*** EXERCISE DATA Section Begins ***
(** * Prime pair sets (Project Euler 60): a shallow embedding of [main.py]

    The development follows the three functions of the source:
    [is_prime], [is_pairwise_concatable] and [main].  Python integers are
    [Z]; assertion failures and the other exceptions the code can raise
    are results of an error monad; the unbounded [while True] loop of
    [main] is unrolled with a fuel argument. *)

From Stdlib Require Import ZArith Zdivisibility Lia List Ascii String.
From Stdlib Require Import Decimal DecimalString DecimalFacts DecimalPos.
From stdpp Require Import base option list gmap strings.

#[local] Open Scope Z_scope.

(** ** Python values and exceptions *)

(** The fragment of Python's dynamic values needed to write
    [type(v) == int]: only [VInt] has type [int] (a [bool] is not an
    [int] for [type(...) ==]). *)
Inductive value :=
| VInt (z : Z)
| VBool (b : bool)
| VFloat (mantissa exponent : Z)
| VStr (s : string)
| VNone.

Inductive exn := AssertionError | KeyError | IndexError | ValueError.

Inductive outcome (A : Type) :=
| Ok (a : A)
| Raise (e : exn).
Arguments Ok {A} a.
Arguments Raise {A} e.

#[global] Instance outcome_ret : MRet outcome := fun A a => Ok a.
#[global] Instance outcome_bind : MBind outcome := fun A B f m =>
  match m with
  | Ok a => f a
  | Raise e => Raise e
  end.

(** ** Builtins used by the source *)

(** [range(lo, hi)] *)
Fixpoint range_from (lo : Z) (len : nat) : list Z :=
  match len with
  | O => []
  | S len' => lo :: range_from (lo + 1) len'
  end.

Definition range (lo hi : Z) : list Z := range_from lo (Z.to_nat (hi - lo)).

(** [str(x)] for an integer [x]. *)
Definition py_str (x : Z) : string := NilZero.string_of_int (Z.to_int x).

(** [int(s)] on the strings this program builds: decimal digits,
    possibly after a minus sign; a string of another shape is a
    [ValueError].  (Python also accepts a plus sign, surrounding blanks
    and underscores between digits; [str] of an integer has none.) *)
Definition py_int (s : string) : outcome Z :=
  match NilZero.int_of_string s with
  | Some d => Ok (Z.of_int d)
  | None => Raise ValueError
  end.

(** [sum(l)] *)
Definition sum (l : list Z) : Z := fold_left Z.add l 0.

(** [itertools.combinations(l, r)]: the [r]-element subsequences of [l],
    in lexicographic order of positions. *)
Fixpoint combinations {A} (l : list A) (r : nat) : list (list A) :=
  match r with
  | O => [[]]
  | S r' =>
      match l with
      | [] => []
      | a :: l' => map (cons a) (combinations l' r') ++ combinations l' r
      end
  end.

(** ** [is_prime] *)

(** The [for d in range(2, mid)] loop with its early [return False]. *)
Fixpoint trial_division (x : Z) (ds : list Z) : bool :=
  match ds with
  | [] => true
  | d :: ds' => if x mod d =? 0 then false else trial_division x ds'
  end.

(** [floor(sqrt(x))] is taken as the integer square root; the float
    square root of the source agrees with it as long as [x] is exactly
    representable (below 2^52). *)
Definition is_prime (v : value) : outcome bool :=
  match v with
  | VInt x =>
      if 0 <? x then
        let mid := Z.sqrt x + 1 in
        Ok (trial_division x (range 2 mid))
      else Raise AssertionError
  | _ => Raise AssertionError
  end.

(** ** [is_pairwise_concatable] *)

Definition is_pairwise_concatable (vx vy : value) : outcome bool :=
  match vx with
  | VInt x =>
      if 0 <? x then
        match vy with
        | VInt y =>
            if 0 <? y then
              let sx := py_str x in
              let sy := py_str y in
              a ← py_int (String.append sx sy);
              pa ← is_prime (VInt a);
              if pa : bool then
                b ← py_int (String.append sy sx);
                is_prime (VInt b)
              else Ok false
            else Raise AssertionError
        | _ => Raise AssertionError
        end
      else Raise AssertionError
  | _ => Raise AssertionError
  end.


(** ** The containers of [main] *)

(** [scipy.sparse.dok_matrix] with [dtype=bool]: a shape and the set of
    index pairs holding [True]. *)
Record dok_matrix := { shape : Z * Z; keys : gset (Z * Z) }.

Definition dok_new (r c : Z) : dok_matrix := {| shape := (r, c); keys := ∅ |}.

(** [resize] drops the entries outside the new shape when a dimension
    shrinks, and keeps every entry otherwise. *)
Definition dok_resize (m : dok_matrix) (r c : Z) : dok_matrix :=
  {| shape := (r, c);
     keys := if (r <? (shape m).1) || (c <? (shape m).2)
             then filter (fun ij : Z * Z => ij.1 < r ∧ ij.2 < c) (keys m)
             else keys m |}.

(** An index into a dimension of length [len]: negative indices count
    from the end, anything outside [-len, len) is an [IndexError]. *)
Definition norm_index (len i : Z) : outcome Z :=
  if (i <? - len) || (len <=? i) then Raise IndexError
  else Ok (if i <? 0 then i + len else i).

(** [m[i, j]] *)
Definition dok_get (m : dok_matrix) (i j : Z) : outcome bool :=
  i' ← norm_index (shape m).1 i;
  j' ← norm_index (shape m).2 j;
  Ok (bool_decide ((i', j') ∈ keys m)).

(** [m[i, j] = True] *)
Definition dok_set_true (m : dok_matrix) (i j : Z) : outcome dok_matrix :=
  i' ← norm_index (shape m).1 i;
  j' ← norm_index (shape m).2 j;
  Ok {| shape := shape m; keys := {[ (i', j') ]} ∪ keys m |}.

(** [prime_to_index] is iterated, so it is kept as the insertion-ordered
    list of its items. *)
Fixpoint od_get (d : list (Z * Z)) (key : Z) : outcome Z :=
  match d with
  | [] => Raise KeyError
  | (k, v) :: d' => if k =? key then Ok v else od_get d' key
  end.

Fixpoint od_set (d : list (Z * Z)) (key v : Z) : list (Z * Z) :=
  match d with
  | [] => [(key, v)]
  | (k, v0) :: d' =>
      if k =? key then (k, v) :: d' else (k, v0) :: od_set d' key v
  end.

(** [prime_degrees] is only read and updated by key. *)
Definition deg_get (d : gmap Z Z) (key : Z) : outcome Z :=
  match d !! key with
  | Some v => Ok v
  | None => Raise KeyError
  end.

(** [d[key] += 1] *)
Definition deg_incr (d : gmap Z Z) (key : Z) : outcome (gmap Z Z) :=
  v ← deg_get d key;
  Ok (<[key := v + 1]> d).

(** [l[i]] on a tuple *)
Definition item (l : list Z) (i : nat) : outcome Z :=
  match l !! i with
  | Some v => Ok v
  | None => Raise IndexError
  end.

(** ** [main] *)

(** The local variables of [main] that make up the graph. *)
Record graph := {
  prime_cands : list Z;
  prime_to_index : list (Z * Z);
  prime_degrees : gmap Z Z;
  n : Z;
  adj : dok_matrix
}.

Definition init_graph : graph :=
  let prime_to_index := [(3, 0)] in
  let n := Z.of_nat (length prime_to_index) in
  {| prime_cands := [3];
     prime_to_index := prime_to_index;
     prime_degrees := {[ 3 := 0 ]};
     n := n;
     adj := dok_new n n |}.

(** One round of [for q, j in prime_to_index.items()] while [x] is being
    added (lines 112-117). *)
Definition connect (x q j : Z) (s : dok_matrix * gmap Z Z)
  : outcome (dok_matrix * gmap Z Z) :=
  c ← is_pairwise_concatable (VInt x) (VInt q);
  if c : bool then
    a1 ← dok_set_true s.1 (-1) j;
    a2 ← dok_set_true a1 j (-1);
    d1 ← deg_incr s.2 q;
    d2 ← deg_incr d1 x;
    Ok (a2, d2)
  else Ok s.

Fixpoint connect_all (x : Z) (items : list (Z * Z)) (s : dok_matrix * gmap Z Z)
  : outcome (dok_matrix * gmap Z Z) :=
  match items with
  | [] => Ok s
  | (q, j) :: items' => s' ← connect x q j s; connect_all x items' s'
  end.

(** Adding the prime [x] to the graph (lines 108-119). *)
Definition add_vertex (x : Z) (g : graph) : outcome graph :=
  let n' := n g + 1 in
  let adj1 := dok_resize (adj g) n' n' in
  let deg1 := <[x := 0]> (prime_degrees g) in
  s ← connect_all x (prime_to_index g) (adj1, deg1);
  Ok {| prime_cands := prime_cands g ++ [x];
        prime_to_index := od_set (prime_to_index g) x (n' - 1);
        prime_degrees := s.2;
        n := n';
        adj := s.1 |}.

(** The primes that could join [x] (lines 128-132). *)
Fixpoint clique_cands (k i : Z) (g : graph) (items : list (Z * Z))
  : outcome (list Z) :=
  match items with
  | [] => Ok []
  | (q, j) :: items' =>
      dq ← deg_get (prime_degrees g) q;
      b ← (if k - 1 <=? dq then dok_get (adj g) j i else Ok false);
      rest ← clique_cands k i g items';
      Ok (if b : bool then q :: rest else rest)
  end.

(** [all(map(lambda pair: adj[...], combinations(p_subset, 2)))] *)
Fixpoint all_adjacent (g : graph) (pairs : list (list Z)) : outcome bool :=
  match pairs with
  | [] => Ok true
  | pr :: pairs' =>
      p0 ← item pr 0;
      i0 ← od_get (prime_to_index g) p0;
      p1 ← item pr 1;
      i1 ← od_get (prime_to_index g) p1;
      e ← dok_get (adj g) i0 i1;
      if e : bool then all_adjacent g pairs' else Ok false
  end.

(** The loop over [combinations(clique_cands, k - 1)] (lines 136-148),
    with [p_set_best] and [p_sum_best] carried as [best].  The first
    component of the result is the value returned from inside the loop,
    if any; the second component is the part of the iterator that the
    loop has not consumed when it stops. *)
Fixpoint clique_loop (g : graph) (x : Z) (subsets : list (list Z))
    (best : option (list Z * Z))
  : outcome (option (list Z * Z) * list (list Z)) :=
  match subsets with
  | [] => Ok (None, [])
  | p_subset :: rest =>
      let p_set := p_subset ++ [x] in
      ok ← all_adjacent g (combinations p_subset 2);
      if ok && match best with
               | None => true
               | Some (_, p_sum_best) => sum p_set <? p_sum_best
               end
      then
        let best' := Some (p_set, sum p_set) in
        match best' with
        | Some r => Ok (Some r, rest)
        | None => clique_loop g x rest best'
        end
      else clique_loop g x rest best
  end.

(** The search for a [k]-clique through [x] (lines 126-148). *)
Definition find_clique (k x : Z) (g : graph)
  : outcome (option (list Z * Z) * list (list Z)) :=
  dx ← deg_get (prime_degrees g) x;
  if k - 1 <=? dx then
    i ← od_get (prime_to_index g) x;
    cands ← clique_cands k i g (prime_to_index g);
    clique_loop g x (combinations cands (Z.to_nat (k - 1))) None
  else Ok (None, []).

(** One pass through the body of [while True] for the candidate [x]:
    either [main] returns, or the loop goes on with an updated graph. *)
Inductive progress := Return (r : list Z * Z) | Continue (g : graph).

Definition iteration (k x : Z) (g : graph) : outcome progress :=
  p ← is_prime (VInt x);
  if p : bool then
    g' ← add_vertex x g;
    r ← find_clique k x g';
    match r.1 with
    | Some res => Ok (Return res)
    | None => Ok (Continue g')
    end
  else Ok (Continue g).

(** [while True], unrolled [fuel] times; [None] when the fuel runs out. *)
Fixpoint main_loop (fuel : nat) (k : Z) (g : graph) (x : Z)
  : option (outcome (list Z * Z)) :=
  match fuel with
  | O => None
  | S fuel' =>
      match iteration k x g with
      | Raise e => Some (Raise e)
      | Ok (Return r) => Some (Ok r)
      | Ok (Continue g') => main_loop fuel' k g' (x + 1)
      end
  end.

Definition main (fuel : nat) (v : value) : option (outcome (list Z * Z)) :=
  match v with
  | VInt k =>
      if 1 <? k then main_loop fuel k init_graph 7
      else Some (Raise AssertionError)
  | _ => Some (Raise AssertionError)
  end.

(** The graph and the next candidate after [fuel] passes of the loop,
    provided none of them returned or raised. *)
Fixpoint advance (fuel : nat) (k : Z) (g : graph) (x : Z)
  : option (graph * Z) :=
  match fuel with
  | O => Some (g, x)
  | S fuel' =>
      match iteration k x g with
      | Ok (Continue g') => advance fuel' k g' (x + 1)
      | _ => None
      end
  end.

(** The pass that follows [fuel] silent passes of [main k], opened up:
    the candidate it tests, the primes that pass the filter of the
    search, what the search returns and how many combinations it leaves
    unread. *)
Definition search_after (k : Z) (fuel : nat)
  : option (Z * list Z * option (list Z * Z) * nat) :=
  match advance fuel k init_graph 7 with
  | Some (g, x) =>
      match add_vertex x g with
      | Ok g1 =>
          match (i ← od_get (prime_to_index g1) x;
                 clique_cands k i g1 (prime_to_index g1)),
                find_clique k x g1 with
          | Ok cands, Ok (r, rest) => Some (x, cands, r, length rest)
          | _, _ => None
          end
      | Raise _ => None
      end
  | None => None
  end.

(** ** Notions used in the statements *)

(** Both digit-string concatenations of [p] and [q], read back as
    integers, are prime. *)
Definition compatible (p q : Z) : Prop :=
  ∃ a b,
    py_int (String.append (py_str p) (py_str q)) = Ok a ∧
    py_int (String.append (py_str q) (py_str p)) = Ok b ∧
    Z.prime a ∧ Z.prime b.

(** The answer of [is_pairwise_concatable] as a boolean. *)
Definition concatable (x q : Z) : bool :=
  match is_pairwise_concatable (VInt x) (VInt q) with
  | Ok true => true
  | _ => false
  end.

(** [evolves k g x g' x']: the loop of [main k], started on graph [g]
    with candidate [x], gets to graph [g'] with candidate [x'] without
    returning. *)
Inductive evolves (k : Z) : graph → Z → graph → Z → Prop :=
| evolves_refl g x : evolves k g x g x
| evolves_step g x g1 g' x' :
    iteration k x g = Ok (Continue g1) →
    evolves k g1 (x + 1) g' x' →
    evolves k g x g' x'.

(** The items of [prime_to_index] for a list of candidates whose first
    element has index [i]. *)
Fixpoint index_items (i : Z) (l : list Z) : list (Z * Z) :=
  match l with
  | [] => []
  | p :: l' => (p, i) :: index_items (i + 1) l'
  end.

(** What holds of the graph whenever the loop is about to test the
    candidate [x]. *)
Record graph_inv (g : graph) (x : Z) : Prop := {
  inv_next : 2 <= x;
  inv_index : prime_to_index g = index_items 0 (prime_cands g);
  inv_n : n g = Z.of_nat (length (prime_cands g));
  inv_shape : shape (adj g) = (n g, n g);
  inv_prime : Forall Z.prime (prime_cands g);
  inv_below : Forall (fun p => p < x) (prime_cands g);
  inv_nodup : NoDup (prime_cands g);
  inv_degrees : ∀ v, is_Some (prime_degrees g !! v) ↔ v ∈ prime_cands g;
  inv_edges : ∀ i j, (i, j) ∈ keys (adj g) →
    0 <= i ∧ 0 <= j ∧ i ≠ j ∧
    ∃ p q, prime_cands g !! Z.to_nat i = Some p ∧
           prime_cands g !! Z.to_nat j = Some q ∧
           compatible p q
}.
*** EXERCISE DATA Section Ends ***
■ HOW TO COMPLETE THIS TASK
Where a line of the entries contains the word "first", copy that line.

■ ANSWER TO THIS PROBLEM
    with [p_set_best] and [p_sum_best] carried as [best].  The first
(** The items of [prime_to_index] for a list of candidates whose first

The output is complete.